I ask the young woman who brings us refills on the coffee what this wonderful soup is called, feeling like a person from San Antonio walking into a New York deli and asking what a bagel is. She opens her mouth and puffs at me. I can’t tell if it’s a word or an expression of Vietnamese disgust at American ignorance.

“Pardon me?” I say.

She puffs at me again. Actually it’s not so much a puff as a fuff. Maybe a fuh.

“Fuh,” she says once more, as if to an especially slow child.

I try it.

Fuh?

“Fuh.”

Later I learn what I am eating is called phở, pronounced “fuh.” It is the national breakfast dish of Vietnam. Later I seek out and find phở in all American cities in which Vietnamese have settled, including an outstanding phở parlor in Austin where cowboy/trucker/good ole boys in gimme caps and Stetsons line up at opening time. Later I even learn how to make phở, but at this moment all I know is that phở beats the devil out of a bowl of Wheaties; this is the breakfast of champions. We finish, pay up, and leave. I tell Josh I am thinking of moving to Da Nang. I need to be near phở.
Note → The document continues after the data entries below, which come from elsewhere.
(* ===== verification/ConfigurationSafety.v ===== *)
(** * What a valid configuration guarantees

    The paths it names stay below the repository, the file it came from is small, and an
    override changes one budget.  A spelling of the whole repository is not refused. *)

From Stdlib Require Import ZArith Lia Ascii String.
From S2P Require Import Prelude Text Domain StateMachine Effects Commands Agents CommandPolicy Unicode ContextReader Configuration.
From stdpp Require Import base option strings numbers gmap sets list list_relations.

Open Scope Z_scope.

(** ** Paths *)

(** A path that is relative on every platform and never climbs: below any root it names
    exactly the path its parts spell. *)
Definition stays_below (p : string) : Prop :=
  drive_rest p = None /\ path_absolute (path_of p) = false /\ (".." ∉ path_parts (path_of p))
  /\ p <> "" /\ p <> "."
  /\ forall root, relative_to (joinpath root (path_parts (path_of p))) root = Some (path_of p).

Lemma drop_parts_app root parts : drop_parts root (root ++ parts) = Some parts.
Proof. induction root as [|a root IH]; [done|]. cbn. by rewrite bool_decide_eq_true_2. Qed.

Lemma relative_path_stays value p : config_relative_path value = Ok p -> stays_below p.
Proof.
  unfold config_relative_path. cbv zeta. intros H. rewrite !bind_raise_if_Ok in H. destruct H as (H1 & H2 & H3 & [= <-]).
  bool_prop. destruct (drive_rest _) eqn:Hd; [done|].
  assert (Habs : path_absolute (path_of (replace_char "\" "/" value)) = false) by done.
  rewrite not_elem_of_cons, list_elem_of_singleton in H3. destruct H3 as [H3 H4].
  split_and!; try done. intros root. unfold relative_to, joinpath. cbn [path_absolute path_parts].
  rewrite bool_decide_eq_true_2 by done. rewrite drop_parts_app. cbn.
  unfold path_of in *. cbn in Habs. by rewrite Habs.
Qed.

Lemma relative_field_stays name s p : relative_field name s = Ok p -> stays_below p.
Proof. unfold relative_field. intros H. inv_ok. by eapply relative_path_stays. Qed.

Lemma pattern_field_stays name s p : pattern_path_field name s = Ok p -> stays_below p.
Proof. unfold pattern_path_field, _validate_path_pattern. intros H. inv_valid. by eapply relative_path_stays. Qed.

Lemma traversed_all {A} (f : string -> res A) (P : A -> Prop) xs ys :
  (forall x y, f x = Ok y -> P y) -> traverse f xs = Ok ys -> Forall P ys.
Proof. intros Hf H%traverse_Forall2. induction H; constructor; eauto. Qed.

(** The paths a configuration names. *)
Definition configured_paths (c : RevanentConfig) : list string :=
  workspace_root (config_workspace c) :: report_directory (config_reporting c)
  :: pc_allowed_paths (config_policy c) ++ pc_forbidden_paths (config_policy c).

(** Every path of a valid configuration is relative on every platform, never climbs and
    so names something below the repository; the worktrees and the reports are not in one
    directory and neither lies under [.git]; what is allowed is not forbidden. *)
Theorem configured_paths_contained c c' (Hvalid : validate_RevanentConfig c = Ok c') :
  Forall stays_below (configured_paths c')
  /\ path_of (workspace_root (config_workspace c')) <> path_of (report_directory (config_reporting c'))
  /\ (forall p, p ∈ [workspace_root (config_workspace c'); report_directory (config_reporting c')] ->
      existsb is_git_part (path_parts (path_of p)) = false)
  /\ (forall p, p ∈ pc_allowed_paths (config_policy c') -> p ∉ pc_forbidden_paths (config_policy c')).
Proof.
  unfold validate_RevanentConfig in Hvalid. inv_valid. unfold _validate_internal_paths in Hvalid. cbv zeta in Hvalid.
  inv_valid. bool_prop. unfold configured_paths. cbn in *.
  unfold validate_WorkspaceConfig, validate_ReportingConfig, validate_PolicyConfig, _validate_policy_scope in *.
  inv_valid. cbn in *. bool_prop. split_and!; try done.
  - constructor; [by eapply relative_field_stays|]. constructor; [by eapply relative_field_stays|]. apply Forall_app. split.
    + eapply traversed_all; [apply pattern_field_stays|done].
    + eapply traversed_all; [apply relative_field_stays|done].
  - intros p. rewrite elem_of_cons, list_elem_of_singleton. by intros [->| ->].
  - intros p Hin Hforbidden.
    match goal with H : existsb (fun p => bool_decide (p ∈ _)) _ = false |- _ =>
      apply existsb_false in H; rewrite Forall_forall in H; apply H in Hin; bool_prop; done end.
Qed.

(** Refusing the three spellings [*], [**] and [**/*] does not refuse what they mean. *)
Example repository_wide_spelling :
  _validate_path_pattern "**/*" = Err (ValueError "an allowed path pattern cannot grant repository-wide access")
  /\ _validate_path_pattern "./**" = Ok "./**" /\ _validate_path_pattern "**/**" = Ok "**/**".
Proof. vm_compute. repeat split. Qed.

(** ** Loading *)

Section Loading.
Context {E : Type} {host : ConfigHost E}.

(** [os.read] returns no more than it was asked for. *)
Class ShortReads : Prop :=
  short_read : forall descriptor n (w w' : E) data, read_stream descriptor n w = (w', Ok data) -> byte_len data <= n.

Lemma byte_len_nonempty s : s <> "" -> 0 < byte_len s.
Proof. destruct s; [done|]. unfold byte_len. cbn. lia. Qed.

(** The loop ends before its turns run out. *)
Lemma read_chunks_ends {short : ShortReads} turns descriptor remaining data (w w' : E) r :
  0 <= remaining < Z.of_nat turns -> read_chunks turns descriptor remaining data w = (w', Ok r) -> r <> None.
Proof.
  revert remaining data w. induction turns as [|turns IH]; intros remaining data w Hr H; [lia|]. cbn [read_chunks] in H.
  destruct (remaining =? 0) eqn:Hz; [by injection H as _ <-|]. bool_prop.
  apply M_bind_Ok in H as (w1 & chunk & Hread & H). apply short_read in Hread.
  destruct (String.eqb_spec chunk ""); [by injection H as _ <-|].
  pose proof (byte_len_nonempty chunk ltac:(done)). eapply IH; [|exact H]. lia.
Qed.

Lemma attempt_inner {A} (m : M E A) w w' r : attempt m w = (w', Ok r) -> m w = (w', r).
Proof. unfold attempt. destruct (m w). by intros [= -> ->]. Qed.

Lemma try_finally_Ok {A} (m : M E A) cleanup w w' a :
  try_finally m cleanup w = (w', Ok a) -> exists w1, m w = (w1, Ok a).
Proof.
  unfold try_finally. intros H. apply M_bind_Ok in H as (w1 & r & H1 & H). apply attempt_inner in H1.
  apply M_bind_Ok in H as (w2 & u & H2 & H). apply lift_Ok in H as [-> ->]. by exists w1.
Qed.

Lemma raised_Ok {A} (m : M E A) caught (f : exn -> exn) w w' a :
  try_except m caught (fun e => raise (f e)) w = (w', Ok a) -> m w = (w', Ok a).
Proof. unfold try_except. destruct (m w) as [w1 [x|e]]; [done|]. by destruct (caught e). Qed.

Lemma read_configuration_facts path (w w' : E) raw :
  _read_configuration path w = (w', Ok raw) -> byte_len raw <= MAX_CONFIGURATION_BYTES /\ utf8_text raw = true.
Proof.
  intros H. apply (raised_Ok _ _ _ _ _ _) in H. unfold read_bounded in H.
  apply M_bind_Ok in H as (w1 & [is_link metadata] & _ & H). rewrite !lift_bind in H.
  destruct (raise_if (_ || _) _) as [[]|]; [|done]. destruct (raise_if _ _) as [[]|]; [|done].
  apply M_bind_Ok in H as (w2 & descriptor & _ & H). apply M_bind_Ok in H as (w3 & data & _ & H).
  destruct data as [data|]; [|done]. apply M_bind_Ok in H as (w4 & u & H1 & H). apply M_bind_Ok in H as (w5 & u' & H2 & H).
  apply lift_Ok in H1 as [_ H1]. apply lift_Ok in H2 as [_ H2]. injection H as _ <-.
  apply raise_if_Ok in H1, H2. bool_prop. done.
Qed.

(** A configuration in force: read from a small file of text, of version one, and valid. *)
Definition well_loaded (config : RevanentConfig) : Prop := exists raw document fields,
  byte_len raw <= MAX_CONFIGURATION_BYTES /\ utf8_text raw = true
  /\ yaml_load raw = Some document /\ is_mapping document = true /\ schema_version document = Some 1
  /\ config_fields document = Ok fields /\ validate_RevanentConfig fields = Ok config.

Lemma load_config_facts path (w w' : E) config : load_config path w = (w', Ok config) -> well_loaded config.
Proof.
  intros H. apply M_bind_Ok in H as (w1 & raw & Hraw & H). apply read_configuration_facts in Hraw as [H1 H2].
  destruct (yaml_load raw) as [document|] eqn:Hyaml; [|done].
  destruct (is_mapping document) eqn:Hmap; [|done]. cbn [negb] in H.
  destruct (bool_decide (schema_version document = Some CONFIG_SCHEMA_VERSION)) eqn:Hversion; [|done]. cbn [negb] in H.
  apply lift_Ok in H as [_ H]. unfold validate_document in H. bool_prop.
  destruct (config_fields document) as [fields|e] eqn:Hfields; cbn in H; [|by destruct (is_ValueError e)].
  destruct (validate_RevanentConfig fields) as [c|e] eqn:Hc; cbn in H; [|by destruct (is_ValueError e)].
  injection H as ->. by exists raw, document, fields.
Qed.

Lemma normalize_ret root (w w' : E) r : normalize_repository_root root w = (w', Ok r) -> exists w1 w2, fs_resolve true root w1 = (w2, Ok r).
Proof.
  intros H. apply M_bind_Ok in H as (w1 & found & Hf & H). apply (raised_Ok _ _ (fun _ => _)) in Hf.
  apply M_bind_Ok in H as (w2 & d & _ & H). destruct d; [|done]. injection H as _ <-. by eexists _, _.
Qed.

Lemma configuration_path_ret root explicit (w w' : E) path :
  configuration_path root explicit w = (w', Ok path) -> exists r, path = joinpath r [CONFIGURATION_FILENAME].
Proof.
  intros H. apply M_bind_Ok in H as (w1 & r & _ & H). cbv zeta in H. exists r.
  destruct explicit as [e|]; [|by injection H as _ <-].
  apply M_bind_Ok in H as (w2 & normalized & _ & H). destruct (bool_decide _); [|done]. by injection H as _ <-.
Qed.

Lemma minutes_kept minutes base config :
  validate_RevanentConfig (with_minutes minutes base) = Ok config ->
  max_total_minutes (config_budgets config) = minutes /\ in_range 1 10080 minutes = true
  /\ bc_max_remote_tokens (config_budgets config) = bc_max_remote_tokens (config_budgets base)
  /\ bc_max_estimated_cost_usd (config_budgets config) = bc_max_estimated_cost_usd (config_budgets base).
Proof.
  unfold validate_RevanentConfig, with_minutes. intros H. inv_valid. unfold _validate_internal_paths in H. cbv zeta in H.
  inv_valid. subst. cbn. match goal with H : validate_BudgetsConfig _ = Ok _ |- _ => unfold validate_BudgetsConfig in H end.
  inv_valid. by subst.
Qed.

(** A configuration takes effect only when it was read from the file of that name in a
    repository root, from at most 256 KiB of text, with version one and all its
    constraints met; the override of the command line sets the minutes, within their
    range, and neither of the other budgets. *)
Theorem effective_configuration_spec root explicit minutes (w w' : E) e
  (Hload : load_effective_config root explicit minutes w = (w', Ok e)) :
  (exists r, effective_path e = joinpath r ["revanent.yaml"])
  /\ exists base, well_loaded base
       /\ match minutes with
          | None => effective_config e = base /\ max_total_minutes_source e = PROJECT
          | Some n => validate_RevanentConfig (with_minutes n base) = Ok (effective_config e)
                      /\ max_total_minutes (config_budgets (effective_config e)) = n /\ 1 <= n <= 10080
                      /\ bc_max_remote_tokens (config_budgets (effective_config e)) = bc_max_remote_tokens (config_budgets base)
                      /\ bc_max_estimated_cost_usd (config_budgets (effective_config e))
                         = bc_max_estimated_cost_usd (config_budgets base)
                      /\ max_total_minutes_source e = CLI
          end.
Proof.
  apply M_bind_Ok in Hload as (w1 & r & Hr & H). apply M_bind_Ok in H as (w2 & path & Hpath & H).
  apply M_bind_Ok in H as (w3 & config & Hconfig & H). apply M_bind_Ok in H as (w4 & [c source] & Ho & H).
  injection H as _ <-. apply lift_Ok in Ho as [_ Ho]. cbn.
  split; [by eapply configuration_path_ret|]. exists config. split; [by eapply load_config_facts|].
  unfold override_minutes in Ho. destruct minutes as [n|]; [|by injection Ho as <- <-].
  destruct (validate_RevanentConfig (with_minutes n config)) as [c'|] eqn:Hc; [|done]. injection Ho as <- <-.
  destruct (minutes_kept _ _ _ Hc) as (H1 & H2 & H3 & H4). unfold in_range in H2. bool_prop. split_and!; done || lia.
Qed.

(** ** The directories of a project *)

Lemma resolved_below root value (w w' : E) path :
  _resolve_project_relative root value w = (w', Ok path) -> _contains root path = true.
Proof.
  intros H. unfold _resolve_project_relative in H. apply M_bind_Ok in H as (w1 & u & _ & H).
  apply M_bind_Ok in H as (w2 & resolved & _ & H). destruct (_contains root resolved) eqn:Hc; [|done]. by injection H as _ <-.
Qed.

(** The directories the program owns, once resolved, lie below the repository and are
    three different ones, even on a file system that ignores case. *)
Theorem owned_directories_apart {folding : CaseFolding} effective (w w' : E) paths
  (Hpaths : resolve_project_paths effective w = (w', Ok paths)) :
  let owned := [pp_workspace_root paths; report_root paths; state_root paths] in
  Forall (fun path => _contains (effective_root effective) path = true) owned
  /\ NoDup ((fun path => str_casefold (path_str path)) <$> owned).
Proof.
  unfold resolve_project_paths in Hpaths. cbv zeta in Hpaths. apply M_bind_Ok in Hpaths as (w1 & a & Ha & H).
  apply M_bind_Ok in H as (w2 & b & Hb & H). apply M_bind_Ok in H as (w3 & c & Hc & H).
  destruct (has_duplicates _) eqn:Hd; [done|]. injection H as _ <-. cbn [pp_workspace_root report_root state_root].
  split; [|by apply has_duplicates_false]. by repeat (constructor; [by eapply resolved_below|]).
Qed.
End Loading.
from Take Big Bites: Adventures Around the World and Across the Table
by Linda Ellerbee
Image – Joshua Rappeneker

Award-winning Journalist, Mother, Survivor, and Then More

Linda Ellerbee was diagnosed with breast cancer in 1992. After her double mastectomy she went on to publish several books, including three spirited memoirs and an eight volume “Girl Reporter” series for young readers. She also writes a syndicated newspaper column and works as a keynote speaker.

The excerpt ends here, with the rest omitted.